• [What needs to be done]
Using the records below, repeat exactly the lines from the one holding "pl_uptime : Z;" through the one holding "m) duration http_status", both ends included, and no others.

• [Given data]

(* ===== verification/Heartbeat.v ===== *)
(** * The heartbeat monitor: [internal/heartbeat/heartbeat.go]

    Sampling readiness, the request a target gets, the metrics of its
    delivery and the audit record of a failure. The network, the readiness
    callback and the contexts are parameters of a run. *)

From Stdlib Require Import Ascii.
From S2P Require Import Prelude Sql StoreSchema Store StoreStats Float64 GoLib Http Config Handler HeartbeatLogs.

#[local] Open Scope string_scope.

Definition maxResponseBytes : nat := 4096.

(** ** Payloads and metrics *)

Inductive Status : Type := StatusPass | StatusFail.

Definition status_text (s : Status) : string :=
  match s with StatusPass => "pass" | StatusFail => "fail" end.

Record Payload : Type := MkPayload {
  pl_host : string;
  pl_status : Status;
  pl_exit_code : Z;
  pl_timestamp : Z;
  pl_uptime : Z;
  pl_revision : string;
  pl_stats : option QueueStats;
  pl_drop_summary : string;
}.

Record TargetMetrics : Type := MkMetrics {
  tm_name : string;
  tm_mode : string;
  tm_attempts : Z;
  tm_failures : Z;
  tm_log_failures : Z;
  tm_last_attempt : Z;
  tm_last_success : Z;
  tm_last_failure : Z;
  tm_last_duration_ms : Z;
  tm_last_http_status : Z;
  tm_last_health : option Status;
}.

(** The assignments [deliver] makes to the metrics of a target; a counter would
    need 2^64 pushes to wrap around. *)
Definition count_attempt (at_ : Z) (health : Status) (m : TargetMetrics) : TargetMetrics :=
  MkMetrics (tm_name m) (tm_mode m) (tm_attempts m + 1) (tm_failures m) (tm_log_failures m)
    at_ (tm_last_success m) (tm_last_failure m) (tm_last_duration_ms m) (tm_last_http_status m)
    (Some health).
Definition set_outcome (duration http_status : Z) (m : TargetMetrics) : TargetMetrics :=
  MkMetrics (tm_name m) (tm_mode m) (tm_attempts m) (tm_failures m) (tm_log_failures m)
    (tm_last_attempt m) (tm_last_success m) (tm_last_failure m) duration http_status
    (tm_last_health m).
Definition set_success (at_ : Z) (m : TargetMetrics) : TargetMetrics :=
  MkMetrics (tm_name m) (tm_mode m) (tm_attempts m) (tm_failures m) (tm_log_failures m)
    (tm_last_attempt m) at_ (tm_last_failure m) (tm_last_duration_ms m) (tm_last_http_status m)
    (tm_last_health m).
Definition count_failure (at_ : Z) (m : TargetMetrics) : TargetMetrics :=
  MkMetrics (tm_name m) (tm_mode m) (tm_attempts m) (tm_failures m + 1) (tm_log_failures m)
    (tm_last_attempt m) (tm_last_success m) at_ (tm_last_duration_ms m) (tm_last_http_status m)
    (tm_last_health m).
Definition count_log_failure (m : TargetMetrics) : TargetMetrics :=
  MkMetrics (tm_name m) (tm_mode m) (tm_attempts m) (tm_failures m) (tm_log_failures m + 1)
    (tm_last_attempt m) (tm_last_success m) (tm_last_failure m) (tm_last_duration_ms m)
    (tm_last_http_status m) (tm_last_health m).

(** Time.Unix: whole seconds since the epoch, rounded down *)
Definition unix (t : Z) : Z := t / Second.

(** int64(f): the whole part *)
Definition f64_trunc (f : float64) : Z :=
  match f with
  | SpecFloat.S754_finite s m e =>
      let v := if (0 <=? e)%Z then (Z.pos m * 2 ^ e)%Z else (Z.pos m / 2 ^ (- e))%Z in
      if s then (- v)%Z else v
  | _ => 0%Z
  end.

(** ** Errors of the transport *)

(** What errors.Is and errors.As find in an error; its text may hold secrets. *)
Record transport_err : Type := MkTransportErr {
  te_deadline : bool;
  te_canceled : bool;
  te_net_timeout : bool;
  te_dns : bool;
  te_tls : bool;
  te_refused : bool;
  te_text : string;
}.

Definition safeErrorClass (e : transport_err) : string :=
  if te_deadline e then "timeout"
  else if te_canceled e then "canceled"
  else if te_net_timeout e then "timeout"
  else if te_dns e then "DNS lookup failed"
  else if te_tls e then "TLS verification failed"
  else if te_refused e then "connection refused"
  else "operation failed".

Section Endpoint.
Context `{Url}.

Definition auditURLTarget (raw : string) : string :=
  match ParseURL raw with
  | None => "invalid-url"
  | Some u =>
      if bool_decide (Hostname u = "") || negb (bool_decide (u_opaque u = "")) then "invalid-url"
      else
        let scheme := ToLower (u_scheme u) in
        if negb (bool_decide (scheme = "http")) && negb (bool_decide (scheme = "https"))
        then "invalid-url" else scheme +:+ "://" +:+ u_host u
  end.

Definition kuma_query (status : Status) (q : gmap string (list string)) : gmap string (list string) :=
  match status with
  | StatusPass => <["msg" := ["OK"]]> (<["status" := ["up"]]> q)
  | StatusFail => <["msg" := ["not ready"]]> (<["status" := ["down"]]> q)
  end.

Definition targetEndpoint (target : HeartbeatTarget) (status : Status) : result string string :=
  match ParseURL (ht_url target) with
  | None => Err "invalid heartbeat target URL"
  | Some u =>
      if bool_decide (Hostname u = "") || u_has_user u || negb (bool_decide (u_fragment u = ""))
         || negb (bool_decide (u_opaque u = ""))
      then Err "invalid heartbeat target URL"
      else
        let u := set_scheme (ToLower (u_scheme u)) u in
        if negb (bool_decide (u_scheme u = "https")) && negb (bool_decide (u_scheme u = "http"))
        then Err "invalid heartbeat target URL scheme"
        else if bool_decide (ht_mode target = "") || bool_decide (ht_mode target = "kuma") then
          match ParseQuery (u_raw_query u) with
          | None => Err "invalid heartbeat target query"
          | Some q => Ok (url_string (set_raw_query (Encode (kuma_query status q)) u))
          end
        else if bool_decide (ht_mode target = "push") || bool_decide (ht_mode target = "healthchecks") then
          match status with
          | StatusPass => Ok (url_string u)
          | StatusFail =>
              let raw := TrimRight (EscapedPath u) (ascii_of_nat 47) +:+ "/fail" in
              match PathUnescape raw with
              | None => Err "invalid heartbeat target path"
              | Some p => Ok (url_string (set_raw_path raw p u))
              end
          end
        else if bool_decide (ht_mode target = "json") then Ok (url_string u)
        else Err "invalid heartbeat target mode"
  end.

End Endpoint.

(** ** One push *)

Record HbRequest : Type := MkHbRequest {
  hr_url : string;
  hr_body : string;
  hr_header : gmap string (list string);
}.

Inductive do_result : Type :=
| DoErr (e : transport_err)
| DoResp (status : Z) (body : result transport_err string).

(** ** The monitor *)

(** The state of a monitor that is running: the store, the metrics of the
    targets and the time of the last accepted push. *)
Record hb_world : Type := HbWorld {
  hw_conn : conn DB;
  hw_metrics : list TargetMetrics;
  hw_last : Z;
}.

Section Monitor.
Context `{Env, SqlOrder, Url}.
Context (origin_url : string → string → string).
(** json.Marshal of a payload, json.Unmarshal of Kuma's answer, client.Do *)
Context (payload_marshal : Payload → option string).
Context (kuma_ok : string → option bool).
Context (do_request : nat → HbRequest → do_result).
(** The readiness callback, the drop summary, and whether the sampling deadline
    passed; the monitor's own context is [canceled]. *)
Context (ready : nat → bool) (dropSummary : option (nat → string)) (sample_expired : nat → bool).
Context (cfg : HeartbeatConfig) (has_store : bool) (startedAt : Z) (revision : string).

#[local] Abbreviation W := (St hb_world).

Definition hb_tick : W nat := λ w,
  let c := hw_conn w in
  (cn_tick c, HbWorld (Conn (cn_db c) (S (cn_tick c))) (hw_metrics w) (hw_last w)).
Definition hb_now : W Z := n ← hb_tick; mret (clock n).
Definition hb_canceled : W bool := n ← hb_tick; mret (canceled n).
Definition hb_store {A} (m : M (conn DB) store_err A) : W (result store_err A) := λ w,
  let '(r, c) := m (hw_conn w) in (r, HbWorld c (hw_metrics w) (hw_last w)).
Definition hb_update (index : nat) (f : TargetMetrics → TargetMetrics) : W unit := λ w,
  (tt, HbWorld (hw_conn w) (alter f index (hw_metrics w)) (hw_last w)).

(** The compare-and-swap loop of [deliver], run without interruption *)
Definition hb_accept (at_ : Z) : W unit := λ w,
  (tt, HbWorld (hw_conn w) (hw_metrics w) (Z.max (hw_last w) at_)).

(** Readiness and the statistics, with the deadline of the sample *)
Definition probe (deadline now : Z) : W (bool * option QueueStats) :=
  if has_store then
    writeErr ← hb_store (ReadyCheck (Some deadline));
    stats ← hb_store (Stats now);
    n ← hb_tick;
    mret (is_ok writeErr && is_ok stats && negb (sample_expired n) && ready n,
          match stats with Ok st => Some st | Err _ => None end)
  else mret (false, None).

Definition sample : W Payload :=
  ctx ← hb_now;
  now ← hb_now;
  res ← probe (ctx + hc_timeout cfg)%Z now;
  summary ← match dropSummary with Some f => n ← hb_tick; mret (f n) | None => mret "" end;
  let uptime := f64_trunc (Seconds (time_sub now startedAt)) in
  mret {|
    pl_host := hc_host cfg;
    pl_status := if res.1 : bool then StatusPass else StatusFail;
    pl_exit_code := if res.1 : bool then 0 else 1;
    pl_timestamp := now;
    pl_uptime := Z.max uptime 0;
    pl_revision := revision;
    pl_stats := res.2;
    pl_drop_summary := summary |}.

Definition push_headers (target : HeartbeatTarget) : gmap string (list string) :=
  let h := {["Content-Type" := ["application/json"]]} in
  if bool_decide (ht_token target = "") then h else <["X-Heartbeat-Token" := [ht_token target]]> h.

(** The status of the answer, 0 without one, and the classified error *)
Definition pushTarget (n : nat) (target : HeartbeatTarget) (payload : Payload) : Z * option string :=
  match targetEndpoint target (pl_status payload) with
  | Err e => (0, Some e)
  | Ok endpoint =>
      match payload_marshal payload with
      | None => (0, Some "invalid heartbeat payload")
      | Some body =>
          match ParseURL endpoint with
          | None => (0, Some "invalid heartbeat request")
          | Some _ =>
              match do_request n (MkHbRequest endpoint body (push_headers target)) with
              | DoErr e => (0, Some (safeErrorClass e))
              | DoResp status body =>
                  if (status <? 200)%Z || (300 <=? status)%Z
                  then (status, Some ("unexpected HTTP status " +:+ Itoa status))
                  else if bool_decide (ht_mode target = "kuma") || bool_decide (ht_mode target = "") then
                    match body with
                    | Err e => (status, Some (safeErrorClass e))
                    | Ok body =>
                        let body := String.substring 0 (maxResponseBytes + 1) body in
                        if Nat.ltb maxResponseBytes (String.length body)
                        then (status, Some "Kuma response exceeds size limit")
                        else match kuma_ok body with
                        | None => (status, Some "invalid Kuma response")
                        | Some false => (status, Some "Kuma rejected heartbeat")
                        | Some true => (status, None)
                        end
                    end
                  else match body with
                  | Err e => (status, Some (safeErrorClass e))
                  | Ok _ => (status, None)
                  end
              end
          end
      end
  end.

(** The audit record of a failed push *)
Definition audit_entry (target : HeartbeatTarget) (payload : Payload) (httpStatus : Z) (err : string)
    (durationMS completedAt : Z) : HeartbeatLog :=
  MkHeartbeatLog (ht_name target) (auditURLTarget (ht_url target)) (ht_mode target)
    (status_text (pl_status payload)) err httpStatus durationMS (Some completedAt).

Definition log_budget : Z := Z.min (hc_timeout cfg) Second.

Definition log_failure (index : nat) (entry : HeartbeatLog) : W unit :=
  ctx ← hb_now;
  logErr ← (if has_store then hb_store (SaveHeartbeatError origin_url (Some (ctx + log_budget)%Z) entry)
            else mret (Err SqlError)) : W (result store_err unit);
  match logErr with
  | Ok _ => mret tt
  | Err _ => hb_update index count_log_failure
  end.

Definition deliver (index : nat) (target : HeartbeatTarget) (payload : Payload) : W unit :=
  c ← hb_canceled;
  if c : bool then mret tt else
  attemptedAt ← hb_now;
  _ ← hb_update index (count_attempt (unix attemptedAt) (pl_status payload));
  start ← hb_now;
  n ← hb_tick;
  let '(httpStatus, err) := pushTarget n target payload in
  stop ← hb_now;
  let durationMS := duration_ms (time_sub stop start) in
  completedAt ← hb_now;
  _ ← hb_update index (set_outcome durationMS httpStatus);
  match err with
  | None =>
      _ ← hb_update index (set_success (unix completedAt));
      hb_accept (unix completedAt)
  | Some e =>
      c ← hb_canceled;
      _ ← (if c : bool then mret tt else hb_update index (count_failure (unix completedAt)));
      c ← hb_canceled;
      if c : bool then mret tt
      else log_failure index (audit_entry target payload httpStatus e durationMS completedAt)
  end.

(** [tickTarget]; an index without a target does not occur. *)
Definition tickTarget (index : nat) : W unit :=
  match hc_targets cfg !! index with
  | None => mret tt
  | Some target =>
      payload ← sample;
      deliver index target payload
  end.

(** The ticks of all targets, in the order they happen *)
Fixpoint ticks (l : list nat) : W unit :=
  match l with
  | [] => mret tt
  | index :: l' => _ ← tickTarget index; ticks l'
  end.

End Monitor.

(** [New]: the configuration with its defaults and the metrics of a monitor *)
Definition hb_defaults (cfg : HeartbeatConfig) : HeartbeatConfig :=
  MkHbConfig (if (hc_interval cfg <=? 0)%Z then Minute else hc_interval cfg)
    (if (hc_timeout cfg <=? 0)%Z then (10 * Second)%Z else hc_timeout cfg) (hc_host cfg)
    ((λ t, MkHbTarget (ht_name t) (ht_url t) (ht_token t)
       (if bool_decide (ht_mode t = "") then "kuma" else ht_mode t) (ht_allow_http t)) <$> hc_targets cfg).

Definition new_metrics (cfg : HeartbeatConfig) : list TargetMetrics :=
  (λ t, MkMetrics (ht_name t) (ht_mode t) 0 0 0 0 0 0 0 0 None) <$> hc_targets (hb_defaults cfg).

Definition monitor_New (cfg : HeartbeatConfig) (c : conn DB) : HeartbeatConfig * hb_world :=
  (hb_defaults cfg, HbWorld c (new_metrics cfg) 0).

Definition MetricsSnapshot (w : hb_world) : list TargetMetrics := hw_metrics w.
Definition LastSuccess (w : hb_world) : Z := hw_last w.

• [Task output]
  pl_uptime : Z;
  pl_revision : string;
  pl_stats : option QueueStats;
  pl_drop_summary : string;
}.

Record TargetMetrics : Type := MkMetrics {
  tm_name : string;
  tm_mode : string;
  tm_attempts : Z;
  tm_failures : Z;
  tm_log_failures : Z;
  tm_last_attempt : Z;
  tm_last_success : Z;
  tm_last_failure : Z;
  tm_last_duration_ms : Z;
  tm_last_http_status : Z;
  tm_last_health : option Status;
}.

(** The assignments [deliver] makes to the metrics of a target; a counter would
    need 2^64 pushes to wrap around. *)
Definition count_attempt (at_ : Z) (health : Status) (m : TargetMetrics) : TargetMetrics :=
  MkMetrics (tm_name m) (tm_mode m) (tm_attempts m + 1) (tm_failures m) (tm_log_failures m)
    at_ (tm_last_success m) (tm_last_failure m) (tm_last_duration_ms m) (tm_last_http_status m)
    (Some health).
Definition set_outcome (duration http_status : Z) (m : TargetMetrics) : TargetMetrics :=
  MkMetrics (tm_name m) (tm_mode m) (tm_attempts m) (tm_failures m) (tm_log_failures m)
    (tm_last_attempt m) (tm_last_success m) (tm_last_failure m) duration http_status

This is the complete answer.